Under Crane’s maverick leadership from 2003 to 2015, NRG, which owns 50GW of generating capacity, transformed from a coal-centric power generator into a major player in US renewables, making huge investments into utility-scale wind, PV and CSP – albeit while maintaining a heavy presence in fossil fuels.

In 2012 NRG launched the US renewables industry’s first yieldco, NRG Yield.

But NRG’s headlong rush into distributed solar – centred on its 2014 acquisition of Roof Diagnostics Solar – led the company’s more conservative-minded investors to conclude Crane was moving too fast, helping to send its shares into a tailspin that ended in Crane’s firing in late 2015.

In April Pegasus Capital Advisors, a New York-based private equity firm that looks for opportunity in global resource scarcity, including energy, hired Crane as its senior operating executive.

On the stage at SPI, Crane acknowledged that by the end of his time at New Jersey-based NRG he had become “a solar guy running a coal-fired power company”.

“Fundamentally what we were doing was taking the profit from the coal plants and ploughing them into solar,” he said.

Despite having deep experience in a range of renewables technologies, Crane believes solar has the brightest future in the US. “Sometimes people say, ‘Hey, you’re into renewables.’ No, I’m not into renewables – I’m into solar,” he said.

“I don’t actually believe all renewables are created equal. I think solar has all sorts of positive qualities that other forms of renewables do not have.”

From an investment standpoint, “I see significantly more opportunity on the commercial and industrial side and residential side than on the utility-scale side”, he added.

For all the momentum distributed solar has in the US – residential installations rose 29% in the most recent quarter – Crane suggested that rooftop PV leaders like SolarCity, Vivint Solar and Sunrun should have spent more time honing their business models as private companies.

Those companies went public in 2012, 2014 and 2015, respectively, and the share prices of all three have fallen brutally over the past year. That leaves them vulnerable to takeovers, including, potentially, from private-equity investors.

“The opportunity for private equity in this space right now is like nothing I’ve ever seen,” Crane said.

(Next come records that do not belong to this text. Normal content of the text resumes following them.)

(* ===== verification/Query.v ===== *)
(** SELECT of crates/engine/src/executor.rs: sources, subqueries, common table
    expressions, the clauses of a query and the set operations.  The database is
    threaded through, since a query may modify it.  Data-modifying statements, the
    catalog views, the functions with a session state and the number of threads are
    arguments; recursion is bounded by a depth, which stands for the stack. *)

From stdpp Require Import gmap.
From S2P Require Import Prelude Utf8 Numeric Types Float BTree Index Wire Hba FloatOps Datetime Json Containers Pattern LockStmt Ast Eval Storage Database Planner Rowset Aggregate Window Source Join.

#[local] Open Scope Z_scope.

(** * Filtering *)

Definition PARALLEL_SELECT_MIN_ROWS : Z := 128.
Definition PARALLEL_SELECT_MAX_WORKERS : Z := 4.

(** [parallel_select_worker_count]; [available] is [available_parallelism] *)
Definition parallel_select_worker_count (available row_count : Z) : Z :=
  if row_count <? PARALLEL_SELECT_MIN_ROWS then 1
  else Z.max 1 (Z.min (Z.min available PARALLEL_SELECT_MAX_WORKERS) row_count).

(** [slice::chunks] *)
Fixpoint row_chunks {A} (fuel n : nat) (l : list A) : list (list A) :=
  match fuel, l with
  | S fuel, _ :: _ => take n l :: row_chunks fuel n (drop n l)
  | _, _ => []
  end.

Definition panics {A} (r : res str A) : bool := match r with Panic => true | _ => false end.
(** joining the workers in order; leaving the scope early joins the rest, and a
    panic of one of these panics *)
Fixpoint join_workers {A} (results : list (res str (list A))) : res str (list A) :=
  match results with
  | [] => mret []
  | Val (Ok rows) :: results => more ← join_workers results; mret (rows ++ more)
  | Val (Err e) :: results => if existsb panics results then Panic else fail e
  | Panic :: results =>
      if existsb panics results then Panic else fail (lit "parallel SELECT worker panicked")
  end.

Section filtering.
Context (to_lowercase : str -> str) (call : str -> list Value -> res str Value) {X : Type}.

(** [filter_select_rows_serial] *)
Definition filter_select_rows_serial (names : list str) (filter : option (Expr (Select X))) (rows : list (list Value)) : res str (list (list Value)) :=
  match filter with Some pred => filter_rows to_lowercase call pred names rows | None => mret rows end.

(** [filter_select_rows] *)
Definition filter_select_rows (available : Z) (names : list str) (filter : option (Expr (Select X))) (rows : list (list Value)) : res str (list (list Value)) :=
  let workers := parallel_select_worker_count available (zlen rows) in
  if workers <=? 1 then filter_select_rows_serial names filter rows
  else
    let chunk_len := (zlen rows + workers - 1) / workers in
    join_workers (filter_select_rows_serial names filter <$> row_chunks (length rows) (Z.to_nat chunk_len) rows).
End filtering.

(** * Queries *)

Definition MAX_RECURSIVE_ITERATIONS : nat := Z.to_nat 100000.

Section query.
Context (to_lowercase : str -> str) (call : str -> list Value -> res str Value) {X : Type} (q_eqb : Select X -> Select X -> bool) `{StableSort}.
Abbreviation E := (Expr (Select X)).
Abbreviation DB := (Database E (Select X)).
Abbreviation ev := (eval_expr to_lowercase call (Q := Select X)).
Context (regclass_oid : str -> option Z) (virtual_table : DB -> option str -> str -> str -> option (result str Source)).
Context (descendant_tables : DB -> str -> list str) (row_estimate : Table E -> Z) (available_parallelism : Z).
(** the statements of data-modifying CTEs *)
Context (execute : Statement X -> DB -> run (DB * result str ExecOutcome)).
(** queries without FROM that call sequence, advisory lock, replication slot and large object functions *)
Context (session_function : Select X -> option (DB -> run (DB * result str ExecOutcome))).

(** a computation on the database that may fail *)
Definition M (A : Type) : Type := DB -> run (DB * result str A).
#[local] Instance M_ret : MRet M := fun A a db => Val (db, Ok a).
#[local] Instance M_bind : MBind M :=
  fun A B f m db => match m db with Val (db, Ok a) => f a db | Val (db, Err e) => Val (db, Err e) | Panic => Panic end.
Definition look {A} (f : DB -> res str A) : M A := fun db => match f db with Val r => Val (db, r) | Panic => Panic end.
Definition now {A} (r : res str A) : M A := look (fun _ => r).
Definition stop {A} (e : str) : M A := now (fail e).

Tesla Motors’ offer to acquire SolarCity is subject to a shareholder vote later this year.

Explaining the apparent disconnect between the seemingly bright future of distributed solar and the depressed share prices of its leading companies, Crane said: “In retrospect, the mistake was too many companies went public too early.”

“It would have been better if there was more room for the business model to evolve as non-public companies.”

SolarCity, for one, has in recent years launched one solar loan product only to bin and replace it with another; broken ground at a 1GW solar factory in upstate New York; and lowered its installation guidance repeatedly.

“One thing I can say, having run a public company, is public markets – much more than private equity – don’t like lurches in strategy,” Crane said. “They don’t even like exponential growth; they want something entirely predictable.

“Predictability is really important [for a public company]. And in this industry, predictability’s hard to come by.

“That’s why I think there’s enormous opportunity for private equity.”